Work task –
Only one stretch of the records below should be repeated. It starts with the line containing "clearbody s1. stay." and goes on through the line containing "#[local] Hint Resolve stays_p2pReact : watch.", exactly as written.

(Stored data)
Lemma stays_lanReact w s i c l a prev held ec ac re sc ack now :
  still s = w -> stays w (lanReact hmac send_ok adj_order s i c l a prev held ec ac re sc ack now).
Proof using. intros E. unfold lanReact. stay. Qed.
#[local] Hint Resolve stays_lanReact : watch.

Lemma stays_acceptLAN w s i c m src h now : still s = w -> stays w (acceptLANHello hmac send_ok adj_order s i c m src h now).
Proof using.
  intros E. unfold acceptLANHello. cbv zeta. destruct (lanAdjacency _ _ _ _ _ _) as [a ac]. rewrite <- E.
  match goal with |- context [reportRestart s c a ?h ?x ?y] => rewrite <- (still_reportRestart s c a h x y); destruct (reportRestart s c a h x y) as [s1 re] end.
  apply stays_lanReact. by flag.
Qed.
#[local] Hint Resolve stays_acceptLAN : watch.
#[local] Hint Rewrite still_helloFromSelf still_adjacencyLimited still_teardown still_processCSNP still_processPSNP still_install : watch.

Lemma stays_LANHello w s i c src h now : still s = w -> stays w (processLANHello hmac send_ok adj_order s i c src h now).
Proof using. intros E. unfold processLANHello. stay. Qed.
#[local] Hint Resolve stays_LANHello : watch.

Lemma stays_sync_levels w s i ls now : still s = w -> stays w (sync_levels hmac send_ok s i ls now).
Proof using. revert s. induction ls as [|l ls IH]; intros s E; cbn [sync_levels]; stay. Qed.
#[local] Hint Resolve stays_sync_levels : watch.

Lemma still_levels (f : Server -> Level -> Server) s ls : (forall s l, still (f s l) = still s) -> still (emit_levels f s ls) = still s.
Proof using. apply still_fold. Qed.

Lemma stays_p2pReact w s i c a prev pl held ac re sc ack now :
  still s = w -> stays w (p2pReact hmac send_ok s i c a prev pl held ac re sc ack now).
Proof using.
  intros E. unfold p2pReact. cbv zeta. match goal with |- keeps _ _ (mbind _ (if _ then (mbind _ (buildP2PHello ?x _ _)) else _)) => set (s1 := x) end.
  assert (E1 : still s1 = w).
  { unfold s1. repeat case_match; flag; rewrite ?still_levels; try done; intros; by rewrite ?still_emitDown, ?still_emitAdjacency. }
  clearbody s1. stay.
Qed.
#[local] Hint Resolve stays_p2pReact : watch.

...

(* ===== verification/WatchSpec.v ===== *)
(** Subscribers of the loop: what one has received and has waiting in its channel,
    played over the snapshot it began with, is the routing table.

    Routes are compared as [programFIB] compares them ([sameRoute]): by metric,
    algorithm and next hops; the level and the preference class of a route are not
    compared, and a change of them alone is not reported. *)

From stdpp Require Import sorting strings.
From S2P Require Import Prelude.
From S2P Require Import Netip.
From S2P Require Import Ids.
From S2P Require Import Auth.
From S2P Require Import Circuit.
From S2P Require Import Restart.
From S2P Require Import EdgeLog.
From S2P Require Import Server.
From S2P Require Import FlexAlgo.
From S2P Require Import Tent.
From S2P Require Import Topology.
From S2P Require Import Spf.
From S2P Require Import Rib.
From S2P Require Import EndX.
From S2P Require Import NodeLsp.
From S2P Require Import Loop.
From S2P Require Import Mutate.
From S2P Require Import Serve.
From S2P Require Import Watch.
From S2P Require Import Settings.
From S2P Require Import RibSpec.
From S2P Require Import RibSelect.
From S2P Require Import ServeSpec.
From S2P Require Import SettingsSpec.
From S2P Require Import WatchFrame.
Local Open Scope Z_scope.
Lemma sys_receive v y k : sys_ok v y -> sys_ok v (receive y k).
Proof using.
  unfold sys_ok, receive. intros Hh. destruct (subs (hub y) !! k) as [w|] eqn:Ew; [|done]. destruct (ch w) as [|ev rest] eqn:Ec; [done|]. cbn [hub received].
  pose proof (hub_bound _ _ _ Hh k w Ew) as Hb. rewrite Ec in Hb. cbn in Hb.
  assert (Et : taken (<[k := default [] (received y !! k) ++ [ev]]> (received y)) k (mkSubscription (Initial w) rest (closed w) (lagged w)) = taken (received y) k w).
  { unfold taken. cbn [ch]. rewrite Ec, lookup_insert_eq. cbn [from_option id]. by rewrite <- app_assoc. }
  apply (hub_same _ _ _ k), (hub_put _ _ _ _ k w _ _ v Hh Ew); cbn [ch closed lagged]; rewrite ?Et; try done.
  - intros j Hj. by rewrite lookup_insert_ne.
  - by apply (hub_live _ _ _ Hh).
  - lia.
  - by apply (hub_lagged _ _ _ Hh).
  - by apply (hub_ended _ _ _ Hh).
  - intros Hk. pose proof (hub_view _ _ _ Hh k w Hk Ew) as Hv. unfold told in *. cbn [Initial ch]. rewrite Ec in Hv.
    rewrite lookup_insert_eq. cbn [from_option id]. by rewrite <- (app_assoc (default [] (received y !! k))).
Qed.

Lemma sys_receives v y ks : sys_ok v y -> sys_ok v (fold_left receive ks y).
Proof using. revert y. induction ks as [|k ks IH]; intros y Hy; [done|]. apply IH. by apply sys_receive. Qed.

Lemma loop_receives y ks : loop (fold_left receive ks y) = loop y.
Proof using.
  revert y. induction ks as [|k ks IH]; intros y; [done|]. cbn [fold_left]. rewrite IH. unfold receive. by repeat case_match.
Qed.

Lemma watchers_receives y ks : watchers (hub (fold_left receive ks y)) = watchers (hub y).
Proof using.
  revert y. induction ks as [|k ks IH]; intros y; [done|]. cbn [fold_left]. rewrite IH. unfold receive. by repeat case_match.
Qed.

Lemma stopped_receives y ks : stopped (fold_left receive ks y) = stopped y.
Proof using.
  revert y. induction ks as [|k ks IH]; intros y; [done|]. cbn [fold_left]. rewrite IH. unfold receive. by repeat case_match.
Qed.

Result of this task –
  clearbody s1. stay.
Qed.
#[local] Hint Resolve stays_p2pReact : watch.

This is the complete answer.